A news release said the research was from economists Robert M. Costrell of the University of Arkansas and Michael Podgursky of the University of Missouri-Columbia. Costrell and Podgursky examined pension funds in six states and found that compared to a neutral cash balance system, the type of defined benefit pension system which covers almost all public school teachers redistributes about half the pension wealth of an entering cohort of teachers who subsequently retire in their mid-50s from those who leave the system earlier.
One of the main reasons for this inequality in benefits is that teachers who teach into their 50s can start collecting a pension immediately, while teachers who leave earlier often must defer their pension until age 60 or later, collecting fewer payments over their retirement, according to the research.
The researchers found that a hypothetical educator who starts teaching at age 25 and spends 15 years in one job before moving to another state and teaching for 15 more years, loses substantial amounts of net pension wealth.

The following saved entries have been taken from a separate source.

(* ===== verification/Capture.v ===== *)
(** * Capture: what a build session uploads and records
    (crates/nixcache-builder/src/session/capture.rs, session/init.rs, session/clean.rs,
    nix/closure.rs, nix/resolver.rs and the remote hashes of worker.rs)

    The targets of a session, the closure of the targets less the snapshot of the store
    taken before the build, the classification of what is left, its export, and the
    receipt.  The step summary is reporting and left out. *)

From S2P Require Import Prelude Machine Str Text Error Types Sharding Index Receipt Lookup Filter NixFilter OciError Transport Endpoint Auth Request Driver Upload Manifest ManifestClient IndexClient Ghcr Discovery Builder Promote Nix Export.

Local Open Scope N_scope.

(** ** The file system *)

(** [read_dir]: the names of the entries that could be read ([None] when one is not
    UTF-8), or an error; [symlink_metadata(..).is_symlink()]; [read_link]; writing. *)
Class FsDirs (W : Type) := {
  fs_list_dir : list N → W → W * outcome (list N) (list (outcome (list N) (option (list N))));
  fs_is_symlink : list N → W → W * outcome (list N) bool;
  fs_read_link : list N → W → W * outcome (list N) (list N);
  fs_write : list N → list N → W → W * outcome (list N) unit;
  fs_create_dir_all : list N → W → W * outcome (list N) unit;
  fs_remove_file : list N → W → W * outcome (list N) unit }.
(** The POST of the new entries to the proxy, whose result is only logged. *)
Class HotRegister (W : Type) := { post_entries : list N → gmap StoreHash IndexEntry → W → W }.

(** The text of components, and [Path::parent] in normal form. *)
Definition component_text (c : Component) : list N :=
  match c with RootDir => [] | CurDir => lit "." | ParentDir => lit ".." | Normal name => name end.
Definition components_text (l : list Component) : list N :=
  match l with [RootDir] => lit "/" | _ => join (lit "/") (component_text <$> l) end.
Definition path_parent (p : list N) : option (list N) :=
  match reverse (components p) with
  | RootDir :: _ | [] => None
  | _ :: rest => Some (components_text (reverse rest))
  end.

(** ** Snapshots of the store *)

Section snapshots.
Context {W : Type} `{!FsPaths W} `{!Fs W} `{!FsDirs W} `{HashIter}.

(** The lines of a snapshot that are not blank, trimmed. *)
Definition snapshot_lines (snap_content : list N) : gset (list N) :=
  list_to_set (filter (λ l, l ≠ []) (trim <$> lines snap_content)).
Definition load_snapshot_set (snapshot_file : list N) : BIO W (gset (list N)) :=
  present ← bio_call (fs_exists snapshot_file);
  if negb present then mret ∅
  else
    r ← bio_call (fs_read_to_string snapshot_file);
    mret (snapshot_lines (default [] (ok r))).

Definition scanned_name (name : list N) : bool :=
  negb (ends_with (lit ".drv") name) && negb (ends_with (lit ".lock") name).
Definition scan_store_names (store_path : list N) : BIO W (gset (list N)) :=
  entries ← io (fs_list_dir store_path);
  mret (list_to_set (filter (λ n, scanned_name n = true)
    (omap (λ e, match e with Ok (Some name) => Some name | _ => None end) entries))).

Definition snapshot_text (names : gset (list N)) : list N :=
  merge_sort str_le (set_iter names) ≫= λ path, path ++ [10].
Definition record_store_snapshot_from_dir (store_dir snap_path : list N) : BIO W unit :=
  names ← scan_store_names store_dir;
  _ ← match path_parent snap_path with
      | Some parent => r ← bio_call (fs_create_dir_all parent); mret tt
      | None => mret tt
      end;
  io (fs_write snap_path (utf8 (snapshot_text names))).
Definition record_store_snapshot (snap_path : list N) : BIO W unit :=
  record_store_snapshot_from_dir (lit "/nix/store") snap_path.

Definition run_session_clean (snapshot_path : option (list N)) : BIO W unit :=
  match snapshot_path with
  | Some path =>
      present ← bio_call (fs_exists path);
      if (present : bool) then io (fs_remove_file path) else mret tt
  | None => mret tt
  end.
End snapshots.

(** ** Capture modes *)

Inductive CaptureMode := RuntimeClosure | BuildClosure | RootsOnly | DiffAll.
#[export] Instance CaptureMode_eq_dec : EqDecision CaptureMode.
Proof. solve_decision. Defined.
Definition CaptureMode_from_str `{UnicodeCase} (s : list N) : outcome (list N) CaptureMode :=
  let key := (λ c, if c =? 95 then 45 else c) <$> to_lowercase (trim s) in
  if bool_decide (key ∈ [lit "runtime-closure"; lit "runtime"]) then Ok RuntimeClosure
  else if bool_decide (key ∈ [lit "build-closure"; lit "build"]) then Ok BuildClosure
  else if bool_decide (key ∈ [lit "roots-only"; lit "roots"]) then Ok RootsOnly
  else if bool_decide (key ∈ [lit "diff-all"; lit "diff"; lit "all"]) then Ok DiffAll
  else Err (lit "Invalid capture mode: " ++ key).
Definition CaptureMode_display (self : CaptureMode) : list N :=
  match self with
  | RuntimeClosure => lit "runtime-closure"
  | BuildClosure => lit "build-closure"
  | RootsOnly => lit "roots-only"
  | DiffAll => lit "diff-all"
  end.

(** ** Targets *)

Section targets.
Context {W : Type} `{!Processes W} `{!FsPaths W} `{!FsDirs W} `{!Concurrent W}.
Context `{HashIter} `{NixJson}.

(** The entries up to the first that cannot be read. *)
Fixpoint until_error {E A} (l : list (outcome E A)) : list A :=
  match l with Ok a :: l => a :: until_error l | _ => [] end.

(** A canonical path that is in the store. *)
Definition push_store_path (results : list (list N)) (canon : list N) : list (list N) :=
  if starts_with (lit "/nix/store/") canon then results ++ [canon] else results.

Definition visit_entry (base_dir search_dir file_pattern : list N) (results : list (list N))
    (entry : option (list N)) : BIO W (list (list N)) :=
  match entry with
  | None => mret results
  | Some entry_name =>
      if negb (matches_pattern file_pattern entry_name) then mret results
      else
        let entry_path := path_join search_dir entry_name in
        symlink_meta ← bio_call (fs_is_symlink entry_path);
        match symlink_meta with
        | Ok true =>
            link_target ← io (fs_read_link entry_path);
            let resolved_target :=
              if starts_with (lit "/") link_target then link_target
              else path_join (default base_dir (path_parent entry_path)) link_target in
            canon ← bio_call (fs_canonicalize resolved_target);
            match canon with
            | Ok canon => mret (push_store_path results canon)
            | _ => fail (Err (BuilderIo (lit "Dangling or broken symlink " ++ entry_path
                     ++ lit " pointing to non-existent " ++ resolved_target)))
            end
        | Ok false =>
            canon ← bio_call (fs_canonicalize entry_path);
            match canon with
            | Ok canon => mret (push_store_path results canon)
            | _ => mret results
            end
        | _ => mret results
        end
  end.

Definition find_symlink_targets (base_dir pattern : list N) : BIO W (list (list N)) :=
  let norm_pattern := default pattern (strip_prefix (lit "./") pattern) in
  let '(dir_rel, file_pattern) :=
    match path_parent norm_pattern with
    | Some parent =>
        if is_empty parent then ([], norm_pattern) else (parent, default (lit "*") (file_name norm_pattern))
    | None => ([], norm_pattern)
    end in
  let search_dir := if is_empty dir_rel then base_dir else path_join base_dir dir_rel in
  present ← bio_call (fs_exists search_dir);
  if negb present then mret []
  else
    listed ← bio_call (fs_list_dir search_dir);
    match listed with
    | Ok entries =>
        results ← bio_fold (visit_entry base_dir search_dir file_pattern) [] (until_error entries);
        mret (dedup (merge_sort str_le results))
    | _ => mret []
    end.

Definition resolve_target_roots (explicit_paths : list (list N)) (targets_expr out_link_pattern : option (list N))
    (workspace_root : list N) : BIO W (list (list N)) :=
  let roots : gset (list N) :=
    list_to_set (filter (λ p, starts_with (lit "/nix/store/") p = true) (trim <$> explicit_paths)) in
  resolved ← match targets_expr with
             | Some exprs => if is_empty (trim exprs) then mret []
                             else resolve_flake_or_attr_targets (split_whitespace exprs)
             | None => mret []
             end;
  let roots := roots ∪ list_to_set resolved in
  links ← match out_link_pattern with
          | Some pattern => if is_empty (trim pattern) then mret []
                            else find_symlink_targets workspace_root (trim pattern)
          | None => mret []
          end;
  let roots := roots ∪ list_to_set links in
  mret (merge_sort str_le (set_iter roots)).
End targets.

(** ** Closures *)

Record ClosureCandidateResult := { cc_items : list NixPathInfoItem; cc_active_gc_roots : list StoreHash }.

(** The hashes that the file names of the roots begin with. *)
Definition extract_gc_roots (target_roots : list (list N)) : list StoreHash :=
  let hashes := omap (λ p, name ← file_name p; slice_to 32 name) target_roots in
  dedup (merge_sort StoreHash_le (omap (λ h, ok (StoreHash_parse h)) hashes)).

Definition in_snapshot (snapshot : gset (list N)) (item : NixPathInfoItem) : Prop :=
  default (pi_path item) (file_name (pi_path item)) ∈ snapshot ∨ pi_path item ∈ snapshot.
#[export] Instance in_snapshot_dec snapshot item : Decision (in_snapshot snapshot item).
Proof. unfold in_snapshot. apply _. Defined.
Definition filter_snapshot_diff (items : list NixPathInfoItem) (snapshot_before_set : gset (list N)) : list NixPathInfoItem :=
  filter (λ item, ¬ in_snapshot snapshot_before_set item) items.

Section closures.
Context {W : Type} `{!Processes W} `{!FsDirs W} `{HashIter} `{NixJson}.

(** The paths of the store that the snapshot does not have. *)
Definition diff_paths (snap_set : gset (list N)) : BIO W (list (list N)) :=
  current ← bio_try (scan_store_names (lit "/nix/store"));
  let current_names := match current with Ok names => names | _ => ∅ end in
  mret ((λ name, lit "/nix/store/" ++ name) <$> set_iter (current_names ∖ snap_set)).

Definition no_targets_error : BuilderError :=
  BuilderNix (NixExecution (lit "No valid target outputs or result symlinks found to capture. Please ensure 'nix build' generated a result symlink, or explicitly specify 'targets' or 'out-link' in action inputs.")).

Definition compute_candidate_closure (target_roots : list (list N)) (snapshot_before_set : option (gset (list N)))
    (mode : CaptureMode) (strict_closure : bool) : BIO W ClosureCandidateResult :=
  if bool_decide (target_roots = []) then
    if strict_closure && negb (bool_decide (mode = DiffAll)) then fail (Err no_targets_error)
    else
      match snapshot_before_set with
      | Some snap_set =>
          paths ← diff_paths snap_set;
          raw_items ← get_path_infos_typed paths;
          mret {| cc_items := raw_items; cc_active_gc_roots := extract_gc_roots paths |}
      | None => mret {| cc_items := []; cc_active_gc_roots := [] |}
      end
  else
    raw_items ← match mode with
                | RootsOnly => get_path_infos_typed target_roots
                | RuntimeClosure => get_recursive_path_infos target_roots
                | BuildClosure =>
                    build_paths ← get_build_closure target_roots;
                    get_path_infos_typed build_paths
                | DiffAll =>
                    match snapshot_before_set with
                    | Some snap_set => paths ← diff_paths snap_set; get_path_infos_typed paths
                    | None => get_recursive_path_infos target_roots
                    end
                end;
    mret {| cc_items := match snapshot_before_set with
                        | Some snap_set => filter_snapshot_diff raw_items snap_set
                        | None => raw_items
                        end;
            cc_active_gc_roots := extract_gc_roots target_roots |}.
End closures.

(** ** The session *)

Record SessionCaptureOptions := {
  so_repo : list N;
  so_registry : list N;
  so_run_id : N;
  so_job_id : list N;
  so_system_opt : option (list N);
  so_signing_key_file : option (list N);
  so_baseline_tag : list N;
  so_output_receipt_path : option (list N);
  so_proxy_url : option (list N);
  so_snapshot_before : option (list N);
  so_export_concurrency : N;
  so_explicit_paths : list (list N);
  so_out_link_pattern : option (list N);
  so_targets_expr : option (list N);
  so_capture_mode : CaptureMode;
  so_strict_closure : bool;
  so_workspace_root : list N }.

Section capture.
Context {W : Type} `{HttpHeaders} `{UriLib} `{UnicodeCase} `{!TransportOps W} `{!TokenOps W} `{!UtcNow W}.
Context `{!Processes W} `{!FsPaths W} `{!Fs W} `{!FsDirs W} `{!EnvVars W} `{!Concurrent W} `{!DuplexPipe W} `{!HotRegister W}.
Context `{Sha2} `{Chrono} `{HashIter} `{DebugOrigin} `{Build} `{Zstd} `{AsyncZstd} `{SerdeErrors} `{NixJson}.
Context `{!Serde OciImageIndex} `{!Serde OciImageManifest} `{!Serde BuildReceipt}.
Context `{!Serde ShardedArchCacheIndexData} `{!Serde ShardDataPayload}.
Context (consts_os consts_arch : list N).

(** The hashes of the shards that could be read; a root or a shard that could not is
    left out. *)
Definition fetch_remote_arch_hashes (self : OciClient) (arch : SystemArch) (baseline_tag : list N) : BIO W (gset StoreHash) :=
  root ← bio_catch (get_sharded_root self baseline_tag arch);
  match root with
  | Ok (Some (root_data, _)) =>
      let non_empty_shards :=
        filter (λ s, (0 <? sd_entry_count s) && negb (is_empty (sd_blob_digest s)) = true) (ix_shards root_data) in
      payloads ← bio_call (run_unordered (usize_len non_empty_shards)
        ((λ descriptor, (sd_shard_id descriptor, bio_catch (get_shard_data self descriptor arch))) <$> non_empty_shards));
      bio_fold (λ own_hashes r,
        match r.2 with
        | Ok (Ok payload) => mret (own_hashes ∪ list_to_set (map_keys (pl_entries payload)))
        | Ok (Err _) | Err _ => mret own_hashes
        | Ok Panic | Panic => fail Panic
        end) ∅ payloads
  | Panic => fail Panic
  | _ => mret ∅
  end.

In Ohio, for example, the loss by age 55 of a teacher who moves at age 40 would be more than $520,000 or 74% of net pension wealth. In Missouri, the loss would be more than $400,000 or 65%.

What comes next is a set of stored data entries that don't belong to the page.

Definition build_config (opts : BuildWorkerOptions) (arch : SystemArch) (orig : option OriginMetadata) : ParallelExportConfig := {|
  pe_concurrency := bo_export_concurrency opts; pe_signing_key_file := bo_signing_key_file opts;
  pe_strict := bo_strict opts; pe_upload_config := UploadConfig_default; pe_system := arch; pe_origin := orig |}.

Lemma build_and_export_ok opts arch orig (w w' : W) built : build_and_export opts arch orig w = (w', Ok built) →
  ∃ self items (w1 w2 w3 w4 : W) known, build_outputs (bt_discovered built) w1 = (w2, Ok (bt_output_paths built)) ∧
    find_locally_built_paths (bt_output_paths built) known w3 = (w4, Ok (bt_upload_list built)) ∧
    (bt_upload_list built = [] ∧ items = [] ∨
     ∃ w5 w6 : W, batch_fetch_path_infos_typed (bt_upload_list built) 128 w5 = (w6, Ok items)) ∧
    built_from self (build_config opts arch orig) items (bt_entries built).
Proof.
  unfold build_and_export. intros Hb. inv_task Hb. rename a into discovered. clear Ha. inv_task Hb. rename a into outputs, Ha into Hout.
  inv_task Hb. rename a into self. apply lift_ok in Ha as [-> _]. inv_task Hb. rename a into own. clear Ha.
  inv_task Hb. rename a into uploads, Ha into Hup. inv_task Hb. destruct a as [[entries count] bytes]. rename Ha into Htaken.
  inv_task Hb. clear Ha. apply bio_ret_ok in Hb as [-> ->]. simpl. case_bool_decide as Hu.
  - apply bio_ret_ok in Htaken as [-> [= -> -> ->]]. exists self, []. do 5 eexists. split_and!; [done..|by left|].
    split; [intros h e He; by rewrite lookup_empty in He|]. intros item []%not_elem_of_nil.
  - inv_task Htaken. rename a0 into report. inv_task Htaken. destruct a0 as [[entries' count'] bytes'].
    destruct (_ && _); [by apply fail_ok in Htaken as [_ ?]|]. apply bio_ret_ok in Htaken as [-> [= -> -> ->]].
    apply export_paths_ok in Ha as (items & rs & wq1 & wq2 & Hq & Hrs & Hs & _ & Hstrict & Hnp); [|done].
    exists self, items. do 5 eexists. split_and!; [done..|right; by eauto|]. by eapply built_entries.
Qed.

Lemma killing_ok {A} child (m : BIO W A) w w' a : killing child m w = (w', Ok a) → m w = (w', Ok a).
Proof. unfold killing. destruct (m w) as [w1 [x|e|]]; naive_solver. Qed.
End facts.

(** ** Properties *)



(** ** Witnesses: a build of one path *)

Section samples.
#[local] Existing Instance sample_sha2.
#[local] Existing Instance sample_sha2_ok.
#[local] Existing Instance Types.sample_chrono.
#[local] Existing Instance map_order.
#[local] Existing Instance sample_http.
#[local] Existing Instance sample_uri.
#[local] Existing Instance ascii_case.
#[local] Existing Instance sample_build.
#[local] Existing Instance sample_errors.
#[local] Existing Instance sample_debug.
#[local] Existing Instance sample_zstd.
#[local] Existing Instance sample_async_zstd.
#[local] Existing Instance sample_async_zstd_ok.
#[local] Existing Instance sample_index_serde.
#[local] Existing Instance served_manifest_serde.
#[local] Existing Instance sample_root_serde.
#[local] Existing Instance no_payload_serde.
#[local] Existing Instance no_outputs_serde.
#[local] Existing Instance one_by_one.
#[local] Existing Instance whole_pipe.
#[local] Existing Instance sample_utc.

state pension systems create severe disincentives that, in effect, handcuff
teachers to a single state, the two researchers asserted. This affect applies to both public school teachers and charter school teachers where the charter school participates in the state pension system.
In addition, as the market for administrators in urban school districts is also increasingly becoming national in scope, administrators are forced to suffer similar pension penalties for moving, the researchers said.